* **What you will do**
Output only the lines below that start at the line containing "kr_key_id (sd_key_request sd)" and end at the line containing "simpl in Hwp.", with both ends kept.

─── Data for review

(** C28. [seal_data_ex] on every argument list: with acceptable arguments it
    goes on to seal, and with any other (empty or oversized text, unknown or
    missing key-policy bits, a mask without INITTED or DEBUG, text that is not
    inside the enclave, additional data that straddles its border) it returns
    INVALID_PARAMETER and calls nothing.  [mac_aadata_ex] likewise. *)
Theorem seal_argument_checks {W} `{Enclave} (P : Platform W) (T : Tcrypto W)
    kp m mm aa aad ea enc :
  0 <= kp <= u16_max ->
  (seal_args_ok kp m aa aad ea enc ->
     seal_data_ex kp m mm aa aad ea enc = seal_with_fresh_key kp m mm aad enc) /\
  (~ seal_args_ok kp m aa aad ea enc -> forall w,
     seal_data_ex kp m mm aa aad ea enc w = (Err SGX_ERROR_INVALID_PARAMETER, w)) /\
  (mac_args_ok kp m aa aad ->
     mac_aadata_ex kp m mm aa aad = seal_with_fresh_key kp m mm aad []) /\
  (~ mac_args_ok kp m aa aad -> forall w,
     mac_aadata_ex kp m mm aa aad w = (Err SGX_ERROR_INVALID_PARAMETER, w)).
Proof.
  intros Hk. repeat split; intros.
  - by apply seal_data_ex_accepts.
  - by rewrite seal_data_ex_refuses.
  - by apply mac_aadata_ex_accepts.
  - by rewrite mac_aadata_ex_refuses.
Qed.

Lemma seal_argument_checks_witness :
  seal_data_ex (PL := toy_platform report_body_default) 0x40 default_attribute_mask 0
    0 [] toy_base [Byte.x41] {| tw_seed := 0; tw_contexts := ∅ |} =
  (Err SGX_ERROR_INVALID_PARAMETER, {| tw_seed := 0; tw_contexts := ∅ |}).
Proof.
  apply (seal_argument_checks (toy_platform report_body_default) toy_tcrypto 0x40
    default_attribute_mask 0 0 [] toy_base [Byte.x41]).
  - unfold u16_max. lia.
  - intros (_ & _ & [Hp _] & _). lia.
Defined.

(** C6. Sealing does what it should: with acceptable arguments, on a ready
    machine that grants the enclave its sealing keys, [seal_data_ex] succeeds;
    its result holds a request for the enclave's own key (the caller's policy
    and masks, the enclave's own ISV SVN, CPU SVN and config SVN, as key id the
    32 bytes that the random source gave), the AES-GCM encryption of the text with the additional
    text authenticated, and sizes that add up; no context is left open. *)
Theorem seal_data_ex_seals `{CryptoMath} `{!CryptoMathLaws} `{Machine} {W} `{Enclave}
    (P : Platform W) (T : Tcrypto W) self (contexts : W -> gmap Z context) ready
    `{!PlatformLaws P self contexts ready} `{!TcryptoLaws T contexts ready}
    kp m mm aa aad ea enc w :
  0 <= kp <= u16_max -> seal_args_ok kp m aa aad ea enc -> ready w ->
  (forall kid, length kid = 32%nat -> key_available self (own_key_request self kp m mm kid)) ->
  let '(r, w') := seal_data_ex kp m mm aa aad ea enc w in
  contexts w' = contexts w /\ ready w' /\
  exists sd, r = Ok sd /\ sealed_for self kp m mm aad enc sd /\ sizes_ok sd /\
    kr_key_id (sd_key_request sd) = (sgx_read_rand (zeros 32) 32 w).1.2.
Proof.
  intros Hk Ha Hr Hav. rewrite seal_data_ex_accepts by done.
  enough (wp (seal_with_fresh_key kp m mm aad enc) (fun r w' =>
    contexts w' = contexts w /\ ready w' /\
    exists sd, r = Ok sd /\ sealed_for self kp m mm aad enc sd /\ sizes_ok sd) w) as Hwp.
  { unfold wp in Hwp. destruct (seal_with_fresh_key _ _ _ _ _ _) as [r w'] eqn:E. simpl in Hwp.
    destruct Hwp as (? & ? & sd & -> & ? & ?). apply seal_key_id_random in E. eauto 10. }
  destruct Ha as (_ & Hs & _).
  apply (wp_seal_with_fresh_key P T self contexts ready);
    [unfold sgx_sealed_data_size in Hs; lia|..].
  - intros sd w' E Hf Hr'. split_and!; [done|tauto|]. exists sd.
    split_and!; [done|done|]. by eapply sealed_for_sizes.
  - intros e w' E Hn. destruct Hn. done.
Qed.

──────

* **Response to the exercise**
    kr_key_id (sd_key_request sd) = (sgx_read_rand (zeros 32) 32 w).1.2.
Proof.
  intros Hk Ha Hr Hav. rewrite seal_data_ex_accepts by done.
  enough (wp (seal_with_fresh_key kp m mm aad enc) (fun r w' =>
    contexts w' = contexts w /\ ready w' /\
    exists sd, r = Ok sd /\ sealed_for self kp m mm aad enc sd /\ sizes_ok sd) w) as Hwp.
  { unfold wp in Hwp. destruct (seal_with_fresh_key _ _ _ _ _ _) as [r w'] eqn:E. simpl in Hwp.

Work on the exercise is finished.